Мысли до границы и обратно были невеселыми, только Блюмкин да командир полка в них были теплыми. К офицерам, провоевавшим войну, солдаты относились с уважением, которое часто называется солдатской любовью. При случае называли по имени-отчеству и давали им добрые клички: Папаша, Скелет, Пузан. Они не относились к солдатам по-отечески, как по преданиям водилось иногда или часто в царской армии, но для них устав был не догмой, а живым и необходимым, слегка подвергающимся модификации, в зависимости от обстоятельств, охраняю-щим от всевозможных воинских бед законом. Они были людьми, психологами в казарме и в поле. Они часто наказывали суровее, чем невоевавшие офицеры, принимающие высокомерие за автори-тет, неукоснительное и точное выполнение буквы устава считающие верным путем к дальнейшему продвижению по службе. Но отвоевавшие войну офицеры никогда не оскорбляли солдатского достоинства. Подходил, скажем, Скелет к провинившемуся и заговаривал:

— Что, брат, попался… Эх, пить можно, попадаться нельзя. Какой же ты солдат после этого? Что делать? Всучу-ка я тебе суток десять губы, не обидишься?

Никто не обижался.

Среди срочников часто возникали разговоры о будущей судьбе многих офицеров-салаг: "первый бой и первая пуля". Эти разговоры уходили в глубь истории: вероятно, как появилась армия, возникло желание нижестоящих убивать вышестоящих, привычка к оружию легко нажимала пальцем на спуск. Во время войны убийства офицеров, в основном, происходили по пути на фронт, где кривлянья возможной смерти уже качались под потолком вагонов над головами, а дисциплина и абсолютная власть над солдатом еще не покидали офицерские мозги.

Невидимое присутствие китайцев под боком создавало напряженный сгусток невольного ожидания, главный элемент которого — страх — порождает то злобу, то растерянность. Многие искренне ждали войны, чтобы рассчитаться с одногодком в офицерских погонах, заставляющим их — с презрительной гримасой на опухшем от тоски и пьянства лице — чистить гальюны, скрести полы осколком стекла до белизны и многое другое.

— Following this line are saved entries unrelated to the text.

(** * weewxstats2social: the daily statistics engine of [main.go]

    A shallow embedding of [getStats] and of the reporting cycle
    [runWeatherPosting] (NaN guard, the two backward streak scans, emoji
    selection, title and body composition, publishing dispatch), together
    with the properties the specification states about them.

    Conventions of the embedding:
    - Go's [float64] is Rocq's primitive binary64 [float]; [*], [>], [>=],
      [<] are the IEEE operations, [math.IsNaN] is [is_nan].
    - Go's [int] and [int64] are [Z]; every integer the modelled code
      computes is a counter below 30 or a size below 25, so no wrap-around
      can occur and none is written out.
    - [database/sql] is an interface record [DB] of the four statements the
      program issues; [tableDB] implements it over two in-memory tables.
    - [time] is an interface record [Location]: the zone offset in effect at
      an instant and the instant of local midnight of a civil day.
    - Everything the program does to the outside world (statements sent to
      the store, lines on stderr, log lines, publishing calls) is recorded,
      in order, as a list of [event]s by a writer monad. *)

From Stdlib Require Import ZArith List String Bool Lia Floats.
From stdpp Require Import base gmap sets list.
Import ListNotations.

#[local] Set Warnings "-inexact-float,-clear-no-such-hyp".
#[local] Open Scope Z_scope.

(** ** Go's float64 comparisons *)

Module F64.
Definition float64 : Type := float.
(** [a > b] *)
Definition gt (a b : float64) : bool := PrimFloat.ltb b a.
(** [a >= b] *)
Definition ge (a b : float64) : bool := PrimFloat.leb b a.
(** [a < b] *)
Definition lt (a b : float64) : bool := PrimFloat.ltb a b.
(** [math.IsNaN(f)], that is [f != f] *)
Definition IsNaN (f : float64) : bool := PrimFloat.is_nan f.
(** [math.NaN()] *)
Definition NaN : float64 := PrimFloat.nan.
Arguments gt (a b)%_float_scope.
Arguments ge (a b)%_float_scope.
Arguments lt (a b)%_float_scope.
End F64.
Import F64.

(** ** database/sql *)

(** [sql.NullFloat64] *)
Record NullFloat64 : Type := mkNull { Float64 : float64; Valid : bool }.

Definition sqlNull : NullFloat64 := mkNull 0%float false.
Definition sqlReal (x : float64) : NullFloat64 := mkNull x true.
Arguments sqlReal x%_float_scope.

(** What [Scan], [Query] or [rows.Err] may hand back: [sql.ErrNoRows] when a
    [QueryRow] has an empty result set, or any other failure of the driver. *)
Inductive error : Type :=
| ErrNoRows
| ErrDriver (code : Z).

(** One scanned row of [qHourly]: [dateTime, rain, maxSolarRad]. *)
Record HourlyRow : Type := mkHourly {
  hr_ts : Z;
  hr_rain : NullFloat64;
  hr_maxSolarRad : NullFloat64
}.

(** The cursor [db.Query(qHourly, ...)] returns: what [rows.Scan] yields for
    each [rows.Next()], and what [rows.Err()] reports once [Next] is false. *)
Record Rows : Type := mkRows {
  scans : list (error + HourlyRow);
  rowsErr : option error
}.

(** The store, as the four statements of the program see it. *)
Record DB : Type := mkDB {
  (** [SELECT MAX(outTemp), MIN(outTemp) FROM archive
       WHERE dateTime >= ? AND dateTime < ?] through [QueryRow(..).Scan] *)
  qSummary : Z -> Z -> error + (NullFloat64 * NullFloat64);
  (** [SELECT sum FROM archive_day_rain WHERE dateTime = ?] *)
  qRain : Z -> error + NullFloat64;
  (** [SELECT sum FROM archive_day_rain WHERE dateTime >= ? AND dateTime < ?] *)
  qRainFallback : Z -> Z -> error + NullFloat64;
  (** [SELECT dateTime, rain, maxSolarRad FROM archive
       WHERE dateTime >= ? AND dateTime < ?] through [Query] *)
  qHourly : Z -> Z -> error + Rows
}.

(** *** A store backed by tables *)

Record ArchiveRow : Type := mkArchive {
  a_dateTime : Z;
  a_outTemp : NullFloat64;
  a_rain : NullFloat64;
  a_maxSolarRad : NullFloat64
}.

Record Tables : Type := mkTables {
  archive : list ArchiveRow;
  archive_day_rain : list (Z * NullFloat64)
}.

Definition inWindow (start end_ ts : Z) : bool := (start <=? ts) && (ts <? end_).

(** SQL [MAX]/[MIN] skip NULLs and are NULL over no value at all. *)
Definition sqlExtreme (better : float64 -> float64 -> bool)
    (acc x : NullFloat64) : NullFloat64 :=
  if Valid x
  then if Valid acc
       then if better (Float64 x) (Float64 acc) then x else acc
       else x
  else acc.

Definition sqlMax (xs : list NullFloat64) : NullFloat64 :=
  fold_left (sqlExtreme gt) xs sqlNull.
Definition sqlMin (xs : list NullFloat64) : NullFloat64 :=
  fold_left (sqlExtreme lt) xs sqlNull.

(** [QueryRow(..).Scan]: the first row of the result set, [ErrNoRows] if
    there is none. *)
Definition firstRow {A : Type} (rs : list A) : error + A :=
  match rs with
  | [] => inl ErrNoRows
  | r :: _ => inr r
  end.

Definition tableDB (t : Tables) : DB := {|
  qSummary start end_ :=
    let temps := map a_outTemp
      (List.filter (fun r => inWindow start end_ (a_dateTime r)) (archive t)) in
    inr (sqlMax temps, sqlMin temps);
  qRain ts :=
    firstRow (map snd (List.filter (fun r => fst r =? ts) (archive_day_rain t)));
  qRainFallback start end_ :=
    firstRow (map snd
      (List.filter (fun r => inWindow start end_ (fst r)) (archive_day_rain t)));
  qHourly start end_ :=
    inr {| scans := map (fun r => inr (mkHourly (a_dateTime r) (a_rain r)
                                            (a_maxSolarRad r)))
             (List.filter (fun r => inWindow start end_ (a_dateTime r)) (archive t));
           rowsErr := None |}
|}.

(** ** time *)

(** A [*time.Location]: [zoneOffset ts] is the number of seconds east of UTC
    in effect at the Unix instant [ts]; [midnight d] is the Unix instant of
    00:00:00 local time on civil day [d] (days counted from 1970-01-01), what
    [time.Date(y, m, d, 0, 0, 0, 0, loc).Unix()] computes.  [AddDate(0, 0, k)]
    on a local midnight moves the civil day by [k]. *)
Record Location : Type := mkLocation {
  zoneOffset : Z -> Z;
  midnight : Z -> Z
}.

Definition secondsPerHour : Z := 3600.
Definition secondsPerDay : Z := 86400.

(** The civil day of [time.Unix(ts, 0).In(loc)]. *)
Definition civilDay (loc : Location) (ts : Z) : Z :=
  (ts + zoneOffset loc ts) / secondsPerDay.

(** [time.Unix(ts, 0).In(loc).Hour()] *)
Definition Hour (loc : Location) (ts : Z) : Z :=
  ((ts + zoneOffset loc ts) mod secondsPerDay) / secondsPerHour.

Definition UTC : Location :=
  {| zoneOffset _ := 0; midnight d := d * secondsPerDay |}.

(** A zone with a fixed offset, such as CET (+3600). *)
Definition fixedZone (off : Z) : Location :=
  {| zoneOffset _ := off; midnight d := d * secondsPerDay - off |}.

(** ** Observable effects *)

(** The lines [getStats] writes to [os.Stderr]. *)
Inductive warning : Type :=
| WarnMaxNull (start end_ : Z)        (* MAX(outTemp) ist NULL für Zeitraum *)
| WarnMinNull (start end_ : Z)        (* MIN(outTemp) ist NULL für Zeitraum *)
| WarnRainNotFound (dayStartUnix : Z) (* Tagesregenmenge nicht gefunden *)
| WarnRainNull (dayStartUnix : Z).    (* Tagesregenmenge ist NULL *)

(** The lines [runWeatherPosting] hands to [log.Printf]. *)
Inductive logline : Type :=
| LogNaNSkipped        (* Ungültige Wetterdaten (NaN) – Posting wird übersprungen! *)
| LogLemmySkipped      (* Lemmy-Posting übersprungen (Passwort nicht konfiguriert) *)
| LogMastodonFailed
| LogMastodonPosted.

Inductive event : Type :=
| EvSummary (start end_ : Z)
| EvRain (ts : Z)
| EvRainFallback (start end_ : Z)
| EvHourly (start end_ : Z)
| EvStderr (w : warning)
| EvLog (l : logline)
| EvLemmyPostWithRetry (title body : string) (loopMode : bool)
| EvMastodonCreatePost (server token text visibility : string).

Ходило изречение: "советского солдата можно убить, но издеваться над ним нельзя". И оно всем нравилось. Дальше бессильных угроз дело, однако, обычно не шло. Правда, из «секретки» раз пошли слухи, что в Спасске Дальнем один малый во время утреннего развода выскочил с автоматом и стал палить по офицерам: шестнадцать человек положил, пока дежурный одной из рот не прикончил его из карабина из окна оружейной. Так никто и не узнал, отчаялся ли парень, накурился ли какой травы, или решил со смыслом для себя покончить счеты с жизнью. Никто и не интересовался (в рапорте написали, что рехнулся)… да и опять же… кому все это нужно знать?